My husband and I have always been of the opinion that it's good for Christian kids to go to public school. School is where they learn to socialize and become adept at interacting with others. It's where, for Christian kids, they learn to evangelize, to share Christ with their friends and be a witness in their little world. School is where they learn to make decisions and judgement calls on what is right and what is wrong and begin to have their own convictions on how to act. It is a natural preparation for the life they will have to live later on. It has always sounded perfectly reasonable to me.

That's the opinion we've always had...that is, until recently. Suddenly, I am becoming a huge home school proponent. I pass by 2 different elementary schools on my way to work each morning. Day after day I drive by at exactly 20 miles per hour (of course). At 20 mph, you can see a lot happen and it didn't take me long to come to the decision that I would never send my son to school. Ever. Ever.

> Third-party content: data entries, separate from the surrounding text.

(** ** The sentiment evaluator *)

(** With the analyser answering [p] and a numeric threshold that a
    comparison reads as [t], the body of the [try] decides by the
    operator.  The difference it works with is the float [d] that
    [py_sub] gives; when that subtraction raises, a test that had
    succeeded ends in the exception. *)
Lemma sentiment_try_spec
      (polarity_of : string -> result Q) (fmt_2f : Q -> string)
      (py_str : pyval -> string) (py : interpreter)
      (message : string) (config : pydict) (p t : Q) :
  polarity_of message = Ok p ->
  as_number (dict_get_default config "threshold" (VInt 0)) = Ok t ->
  let operator := dict_get_default config "operator" (VStr "less_than") in
  match py_sub py p (dict_get_default config "threshold" (VInt 0)) with
  | Ok d =>
      (exists r, sentiment_try polarity_of fmt_2f py_str py message config = Ok (Some r) /\
                 matches r = true /\ confidence r = py_min 1 (Qabs d / 2) /\
                 ((operator = VStr "less_than" /\ p < t)
                  \/ (operator = VStr "greater_than" /\ t < p)
                  \/ (operator = VStr "equals" /\ Qabs d < float_tenth))%Q)
      \/ (sentiment_try polarity_of fmt_2f py_str py message config = Ok None /\
          ~ ((operator = VStr "less_than" /\ p < t)
             \/ (operator = VStr "greater_than" /\ t < p)
             \/ (operator = VStr "equals" /\ Qabs d < float_tenth))%Q)
  | Raise e =>
      sentiment_try polarity_of fmt_2f py_str py message config = Ok None
      \/ sentiment_try polarity_of fmt_2f py_str py message config = Raise e
  end.
Proof.
  intros Hp Ht operator. unfold sentiment_try. rewrite Hp. cbn [rbind].
  fold operator.
  destruct (py_sub py p (dict_get_default config "threshold" (VInt 0))) as [d|e].
  - destruct (eq_str operator "less_than") eqn:E1.
    { apply eq_str_spec in E1. rewrite Ht. cbn [rbind].
      destruct (Qlt_le_dec p t) as [H|H]; cbn [rbind].
      - left. eexists. split; [reflexivity|].
        repeat split. left. split; assumption.
      - right. split; [reflexivity|].
        intros [[_ H'] | [[H' _] | [H' _]]];
          [exact (Qlt_not_le _ _ H' H) | rewrite E1 in H'; discriminate H'
           | rewrite E1 in H'; discriminate H']. }
    destruct (eq_str operator "greater_than") eqn:E2.
    { apply eq_str_spec in E2. rewrite Ht. cbn [rbind].
      destruct (Qlt_le_dec t p) as [H|H]; cbn [rbind].
      - left. eexists. split; [reflexivity|].
        repeat split. right. left. split; assumption.
      - right. split; [reflexivity|].
        intros [[H' _] | [[_ H'] | [H' _]]];
          [rewrite E2 in H'; discriminate H' | exact (Qlt_not_le _ _ H' H)
           | rewrite E2 in H'; discriminate H']. }
    destruct (eq_str operator "equals") eqn:E3.
    { apply eq_str_spec in E3. cbn [rbind].
      destruct (Qlt_le_dec (Qabs d) float_tenth) as [H|H]; cbn [rbind].
      - left. eexists. split; [reflexivity|].
        repeat split. right. right. split; assumption.
      - right. split; [reflexivity|].
        intros [[H' _] | [[H' _] | [_ H']]];
          [rewrite E3 in H'; discriminate H' | rewrite E3 in H'; discriminate H'
           | exact (Qlt_not_le _ _ H' H)]. }
    right. cbn [rbind]. split; [reflexivity|].
    intros [[H' _] | [[H' _] | [H' _]]]; apply eq_str_spec in H'; congruence.
  - destruct (eq_str operator "less_than").
    { rewrite Ht. cbn [rbind].
      destruct (Qlt_le_dec p t); cbn [rbind]; [right | left]; reflexivity. }
    destruct (eq_str operator "greater_than").
    { rewrite Ht. cbn [rbind].
      destruct (Qlt_le_dec t p); cbn [rbind]; [right | left]; reflexivity. }
    destruct (eq_str operator "equals"); cbn [rbind]; [right | left]; reflexivity.
Qed.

But, here we are... Kindergarten Eve. The house is quiet. He is in bed and tomorrow morning I will drive him to school and see if I can put my own convictions into practice to help him develop his. It seems much easier when you are theorizing and using other people's kids as your experiment. It's quite different to send your own out.

A couple weeks ago we were driving home and he had been pretty quiet in the backseat. Finally, he piped up and said, "Mommy, I'm sad because I never get to tell people about Jesus."

"You can tell anyone about Jesus." I told him.

"Yeah, I know, but all my friends already know about him. I need to tell someone else."

I think he's going to do just fine in school.

Saturday, September 01, 2007

Rule Follower

I answered a recent challenge on Writer Mama's Blog to write a short bit about whether I am a rule-breaker or a rule-follower. If you're interested, here was my response....




Fear and insecurity are great motivators. As women and, I would assume if you’re posting here, moms, I think we (and by we, I mean me) are often a little hesitant to step outside whatever we think the norm is. In my opinion, that’s why when we go to a restaurant with friends, we ask everyone at the table what they are going to order. Fear and insecurity, even in subtle tones motivate us to do so. What if what I’m doing doesn’t jive with what everyone else is doing? What if I want steak and they are all having salad?

Because I’m a new writer, the same principles seem to carry over into my writing. I ask myself what is and isn’t the norm. How does everyone else do it? What is everyone else having for lunch?

This forces me to be a rule-keeper, at least the ones I know and understand in the world of writing and blogging. It doesn’t help that since I was young, the thoughts of getting caught doing something wrong mortified me. (There’s that fear thing again.) Even now, I do my best to keep the rules for fear that someone will think badly of me. I always wear my seat belt because I know for sure if I didn’t, and I died in a car accident, our small town newspaper would read, “The victim was not wearing a seatbelt.”

I know, you’re saying to yourself, “I don’t know who this girl is, but she is in serious need of therapy.”

You’re correct and I have an appointment next Thursday.